I read the article and I have to say that the approach is fascinating in its scale and vision. And I can see how it might lead to interesting applications in computer science. But, in its current state, as an algorithm for a human mind.. I have to admit that I can not justify investing the time for even attempting to apply it.
Thank you for all the info! :)
Seems like under that system, some headaches would just go away on their own, without symptoms of cold appearing later, which would mean the probability of cancer goes up. The patient panics, gets checked for cancer (since a recurring headache would hardly be the only symptom), no such disease is found, so there apparently has to be a new category for non-cancer, non-cold headaches.
So usually, the evidence soup has pieces that don’t conform to a theory, and if the stakes are high enough, people will go looking for them and maybe use the BR for it.
Yes, the example is a bit misleading.

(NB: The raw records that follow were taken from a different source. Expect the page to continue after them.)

(** * Afghan-Style storefront: the mock service layer of [script.js]
      and the listeners of its pages

    The page keeps a shopping cart and a session in the browser's
    [localStorage] and computes the priced cart on every read.  This file
    embeds that service layer ([mockApi]) and the listeners that call it,
    proves the properties the specification states, and then further
    properties of the code: how the calls compose, what the binary64
    amounts are, and what the page can do to the storage.

    Conventions of the embedding.
    - A JavaScript string is a sequence of UTF-16 code units; [js] turns a
      literal into one.
    - [localStorage] is a finite map from keys to texts; its calls succeed
      (no quota or access error).
    - Every [mockApi] method awaits a timer first and then runs to its end
      without another suspension point, so a call is one atomic step on the
      storage, taken when the timer fires.  The delays themselves are not
      modelled.
    - [JSON.stringify] and [JSON.parse] are an interface ([JSON]) with the
      two facts the program relies on: parsing what was serialised gives the
      value back, and the empty text is not JSON.
    - The cart object is used as a map from product ids to quantities and
      is a finite map here; stored text that parses to anything else is
      outside the model.  The order in which the object lists its keys
      (the order of their insertion) is not modelled: the text written for
      a mapping stands for any text that reads back as that mapping, and
      the statements that compare what different call sequences leave
      compare the mappings read back, and lines up to their order.  The
      assignment [cart[key] = v] is an insertion except at the key
      [__proto__], where it is written out ([assign]).
    - Quantities are JavaScript numbers that are integers, as the pages
      produce them ([addToCart(pid, 1)], [parseInt] in the quantity box):
      doubles, which hold every integer up to 2^53 and beyond that the
      integers of 53 significant bits.  Sums of quantities are rounded as
      the doubles round them ([plus]).  A number that is no finite integer
      ([NaN], an infinity, a fraction) is outside the model, and so is the
      [null] that the program stores for the first two.
    - Prices and amounts are JavaScript numbers.  [getCart] is written once
      over an interface of the arithmetic it uses ([Number]) and read in
      IEEE-754 binary64, as the browser computes: the operations are those
      of [SpecFloat], and [toFixed(2)] and the unary [+] are written out.
      The worked example of the specification is also read in exact
      rational arithmetic.
    - [Date.now()] is an argument of the calls that read the clock.
    - A listener of the page is the storage transformation it performs
      together with the text it alerts; the markup the page writes is not
      modelled.  [renderAuthState] is left out, with the logout listener it
      attaches: its last branch assigns markup without quotes and is not
      JavaScript as written. *)

From Stdlib Require Import ZArith QArith Qcanon Qround Lia.
From Stdlib Require Import Floats.SpecFloat.
From stdpp Require Import base option list gmap strings pretty.
(** * Hubspace integration: device state model and synchronisation

    A shallow embedding of [custom_components/hubspace] (const.py,
    hubspace.py, light.py, fan.py) and the properties of its state store,
    its push serialisation, its poll/push protocol and its light and fan
    adapters.

    Conventions of the embedding.
    - A JSON scalar held in a state value is a [Value]; floating point
      numbers are not represented.
    - A text is the sequence of its code points, one character of a
      [string] per code point, so that slices, lengths and comparisons
      count code points as Python does; the code points are those below
      256, and a text with another code point is not represented.
    - A Python [dict] whose iteration order matters is an association list
      with unique keys ([PyDict]): assigning to an existing key keeps the
      key's position, assigning to a new key appends.
    - The dict of one state entry ([{functionClass, functionInstance, value,
      lastUpdateTime}]) is the record [ValueObject]; [None] in a field means
      that the key is absent (for [functionInstance], [value] and
      [lastUpdateTime], absent and [null] read the same through [.get]).
    - Exceptions are the [Raise] results of [Result]; the state left behind
      by a raising call is not described, but for the attribute [_values]
      of a function, which [values_read] gives after a read that raises.
    - The HTTP transport and the clock are inputs: a [Transport] answers
      each request from the history of requests sent so far, and the two
      writers take the epoch second read from the clock as an argument. *)

From Stdlib Require Import ZArith List String Ascii Bool Lia.
From Stdlib Require Import DecimalString Permutation Sorted.
From Stdlib Require OrderedTypeEx.
Import ListNotations.
Open Scope string_scope.
Open Scope Z_scope.
Open Scope list_scope.


(* ================================================================= *)
(** ** Python values *)

Inductive Exn : Type :=
| TypeError
| ValueError
| AttributeError
| RequestException.

Inductive Result (A : Type) : Type :=
| Ok (a : A)
| Raise (e : Exn).

Arguments Ok {A} a.
Arguments Raise {A} e.

Definition result_bind {A B} (r : Result A) (f : A -> Result B) : Result B :=
  match r with
  | Ok a => f a
  | Raise e => Raise e
  end.

Fixpoint result_mapM {A B} (f : A -> Result B) (l : list A) : Result (list B) :=
  match l with
  | [] => Ok []
  | x :: r =>
      result_bind (f x) (fun y =>
      result_bind (result_mapM f r) (fun ys => Ok (y :: ys)))
  end.

(** The scalars a state value can hold. *)
Inductive Value : Type :=
| VNone
| VBool (b : bool)
| VInt (z : Z)
| VStr (s : string).
(** * saas-starter-kit: the dashboard shell, the public header and the
      authentication configuration, embedded and verified.

    The repository is a Next.js application.  Its components are embedded as
    functions that build React element trees; the hook state of a component
    (the header's [offset]) is passed explicitly, and the document the header
    listens on is a record threaded through the effect and its cleanup. *)

From Stdlib Require Import String Ascii List ZArith Bool Arith Lia.
Import ListNotations.
Open Scope string_scope.
Set Warnings "-register-all".

(** ** React elements *)

(** The components whose source is part of the repository. *)
Inductive component : Type :=
  | DashboardSidebarC
  | DashboardHeaderC
  | DashboardLayoutC
  | PublicHeaderC
  | DashboardRouteLayoutC
  | PublicRouteLayoutC
  | DashboardPageC
  | DashboardPlainPageC.

(** The type of an element: a host tag ([header], [div], ...), a component
    imported from outside the sources at hand (ui primitives, [Link],
    [ProfileDropdown], ...), a component that comes out of data
    ([<item.icon />]), or one of the repository's own components. *)
Inductive tag : Type :=
  | Host (name : string)
  | Imported (name : string)
  | Dynamic (ref : string)
  | Repo (c : component).

(** Attribute values: strings, booleans and flat object literals. *)
Inductive pval : Type :=
  | PStr (s : string)
  | PBool (b : bool)
  | PObj (fields : list (string * string)).

Definition props : Type := list (string * pval).

Inductive node : Type :=
  | Text (s : string)
  | Elem (t : tag) (ps : props) (children : list node)
  | Fragment (children : list node).

Definition component_eqb (a b : component) : bool :=
  match a, b with
  | DashboardSidebarC, DashboardSidebarC
  | DashboardHeaderC, DashboardHeaderC
  | DashboardLayoutC, DashboardLayoutC
  | PublicHeaderC, PublicHeaderC
  | DashboardRouteLayoutC, DashboardRouteLayoutC
  | PublicRouteLayoutC, PublicRouteLayoutC
  | DashboardPageC, DashboardPageC
  | DashboardPlainPageC, DashboardPlainPageC => true
  | _, _ => false
  end.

My purpose is to observe rationality in a field where data is unavailable, scarce or inconclusive. So use the example as a loose analogy for the purpose of communicating the point.
[I think that] where data are unavailable, you cannot really constrain your expectations of them. You can build models, even, perhaps, assign weights within them, but there is no basis to choose between one model and another, and every number of models you find ‘satisfying’ remains arbitrary.
(This is why I don’t argue about religion, for example.)
I don’t think you’re missing anything, no.